A couple of hours later I came round in the theatre antechamber. Someone was tugging at my foot while Mr C the surgeon smiled and said “good job.” I hadn’t really come round at that point but soon realised my friend the anaesthetist had made at least two more attempts at veins on the underside of my left wrist and half way up my left arm. Those had obviously – unsurprisingly – failed and were covered in surgical tape and teal-green swab material. It’s exactly the shade I had in mind for new curtains but I’m reconsidering my options having seen it firmly taped to various bits of me. It’s a shame because I like the colour but constant reminders of another trip to theatre might prove just a little off-putting.

By around 1pm I discovered the tugging at my left foot was someone changing a saline drip. It came to light when recovery nurse S looked at me in a very puzzled way and said “where on earth have they connected that?!” Beneath four layers of cellular blankets (anaesthetic makes me shiver uncontrollably for the first hour after surgery) she uncovered the truth… The chemo-scarred veins in my left arm had beaten Mr Sleepy who had resorted to a dorsal digital vein. Is nowhere to spared I wonder?

All was going well with recovery until my blood pressure dropped to 86 over 44. Nurse S decided to lay me out flat and tilt the bed backwards at a 30 degree angle. I spent the next two hours in semi-headstand position wishing I could have something to eat and drink. By that point it had been around 24 hours since my last meal and 14 since my last sip of water but health and safety law says patients cannot be fed/watered if lying upside-down. Damned Eurocrats. When the blood pressure stubbornly resisted any reading above 94/60 they took the cuff off, turned me right-way-up and decided a cup of tea and some biscuits might prove more helpful. From my point of view it was certainly more enjoyable than dangling head-down while the machine went ‘beep.’ Being in hospital is the only time I eat biscuits these days.
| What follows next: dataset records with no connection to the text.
(** The copy of the memory failed: everything that was allocated is freed. *)
Lemma fork_uncopied np s own fl r tf btf s1 own1 fl1 s2 env :
  let g := fresh (k_nextpid s) r tf btf in
  procs_ok s own fl -> (np < NPROC)%nat -> p_state (get_proc np s) = UNUSED -> k_held s = [] ->
  mem_only (set_k_held [LProc np] (next_pid (upd_proc np g s))) s1 ->
  new_proc s own fl r tf btf 0 s1 own1 fl1 -> alloc_failed r s1 own1 fl1 s2 ->
  exists s3 fl3, (freeproc np;; release (LProc np);; mret (-1)) (mkWorld s2 env) = Ok (-1) (mkWorld s3 env) /\
    mem_only (next_pid (upd_proc np (dead ∘ g) s)) s3 /\ restored s own fl s3 fl3.
Proof.
  intros g P Hnp Hst Hh Hmo [[Hrn Hr0] B Hsp Hf Hb] (own2 & fl2 & Hok2 & U).
  assert (Hlen : (np < length (k_procs s))%nat) by (by rewrite (po_len _ _ _ P)).
  assert (Hmo2 : mem_only (set_k_held [LProc np] (next_pid (upd_proc np g s))) s2) by (etrans; [exact Hmo|apply U]).
  pose proof (new_slot np g s s2 Hlen Hmo2) as Hg. pose proof (po_clean _ _ _ P np Hnp Hst) as C.
  pose proof (undone_builds _ _ _ _ _ _ _ Hok2 U) as B2.
  assert (Htf : tf <> 0) by (destruct Hf as [Hp _ _]; apply (page_ok_pos Hks) in Hp; lia).
  destruct (undo_proc Hks Htr (-1) np r (frame btf ++ frame tf) s own fl s2 own2 fl2 env) as (s3 & fl3 & Hrun & Hmo3 & R).
  - apply P.
  - done.
  - rewrite <- (app_nil_r (_ ++ _)). by eapply builds_trans.
  - rewrite Hg. split; cbn.
    + right. by eapply builds_kernel_page.
    + destruct Hb as [|[Hb _]]; [by left|right]. by eapply builds_kernel_page.
    + destruct Hb as [|[_ Hb]]; [by left|by right].
    + right. split; [done|]. rewrite (cl_sz _ C). split; [done|]. destruct Hsp as [S1 S2 S3 S4 S5 S6].
      split; [by apply U|done|intros vpn Hv; change (npages 0) with 0 in Hv; lia|..].
      * rewrite <- S4. apply U; [done|by vm_compute].
      * rewrite <- S5. apply U; [done|by vm_compute].
      * intros va Hva Hge. rewrite <- (S6 va Hva Hge). apply U; [done|].
        change TRAPFRAME with (2 ^ 38 - 8192) in Hva. change MAXVA with (2 ^ 38). lia.
  - by rewrite Hg.
  - intros x. by rewrite Hg.
  - by rewrite (mem_only_held _ _ Hmo2).
  - exists s3, fl3. split; [done|]. split; [|done]. etrans; [|exact Hmo3].
    etrans; [|apply mem_only_set_held, mem_only_upd_proc; exact Hmo2].
    exists (k_freelist s), (k_mem s). transitivity (set_k_held [] (next_pid (upd_proc np (dead ∘ g) s))).
    + rewrite <- upd_proc_twice. reflexivity.
    + destruct s. cbn in Hh. by subst.
Qed.

(** The child [np] of [p]: its slot, the bytes of its memory, the registers it starts
    with, and the references it holds. *)
Record forked (s : kst) (p np : nat) (s' : kst) : Prop := {
  fd_slot : (np < NPROC)%nat /\ p_state (get_proc np s) = UNUSED;
  fd_state : p_state (get_proc np s') = RUNNABLE;
  fd_family : p_parent (get_proc np s') = Some p /\ p_pid (get_proc np s') = k_nextpid s;
  fd_sz : p_sz (get_proc np s') = p_sz (get_proc p s);
  fd_open : p_ofile (get_proc np s') = p_ofile (get_proc p s) /\ p_cwd (get_proc np s') = p_cwd (get_proc p s);
  fd_signals : p_signalMask (get_proc np s') = p_signalMask (get_proc p s) /\
    p_signalHandlers (get_proc np s') = p_signalHandlers (get_proc p s) /\
    p_sigMaskArray (get_proc np s') = p_sigMaskArray (get_proc p s);
  fd_pending : p_pendingSignals (get_proc np s') = 0 /\ p_sigHandlerFlag (get_proc np s') = 0 /\
    p_frozen (get_proc np s') = 0 /\ p_killed (get_proc np s') = 0;
  fd_bytes va : 0 <= va < p_sz (get_proc p s) ->
    user_byte (k_mem s') (p_pagetable (get_proc np s')) va = user_byte (k_mem s) (p_pagetable (get_proc p s)) va;
  fd_regs i : 0 <= i < 36 ->
    ld64 (k_mem s') (p_trapframe (get_proc np s') + 8 * i) =
    if 8 * i =? TF_a0 then 0 else ld64 (k_mem s) (p_trapframe (get_proc p s) + 8 * i);
  fd_files : k_files s' = dup_refs (p_ofile (get_proc p s)) (k_files s);
  fd_inode d : p_cwd (get_proc p s) = Some d ->
    k_inodes s' = alter (fun x => set_i_ref (i_ref x + 1) x) d (k_inodes s)
}.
There was a danger I might have to stay overnight and although the rooms at KTC are very nice they aren’t nice enough to make me stay when another option is available. I came home with more  cocodamol and some extra wound dressings.

Today the wounds are sore and I feel like someone used my stomach as a punchbag but I’ve only had two cocodomol so it’s not that bad. Reading around it seems this surgery can make a tangible difference. “In high-risk women (that’s me) and mutation carriers, cohort studies of risk-reducing surgeries (mastectomy and salpingo-oophorectomy) showed substantially reduced risks for breast or ovarian cancer, with breast cancer reduced by 85% to 100% with mastectomy and by 37% to 100% with oophorectomy, and ovarian cancer reduced by 69% to 100% with oophorectomy or salpingo-oophorectomy” – Cancer Research UK. Meanwhile the current challenge, aside from recovery, is to keep off cocodamol. Being restless and irritable doesn’t suit me.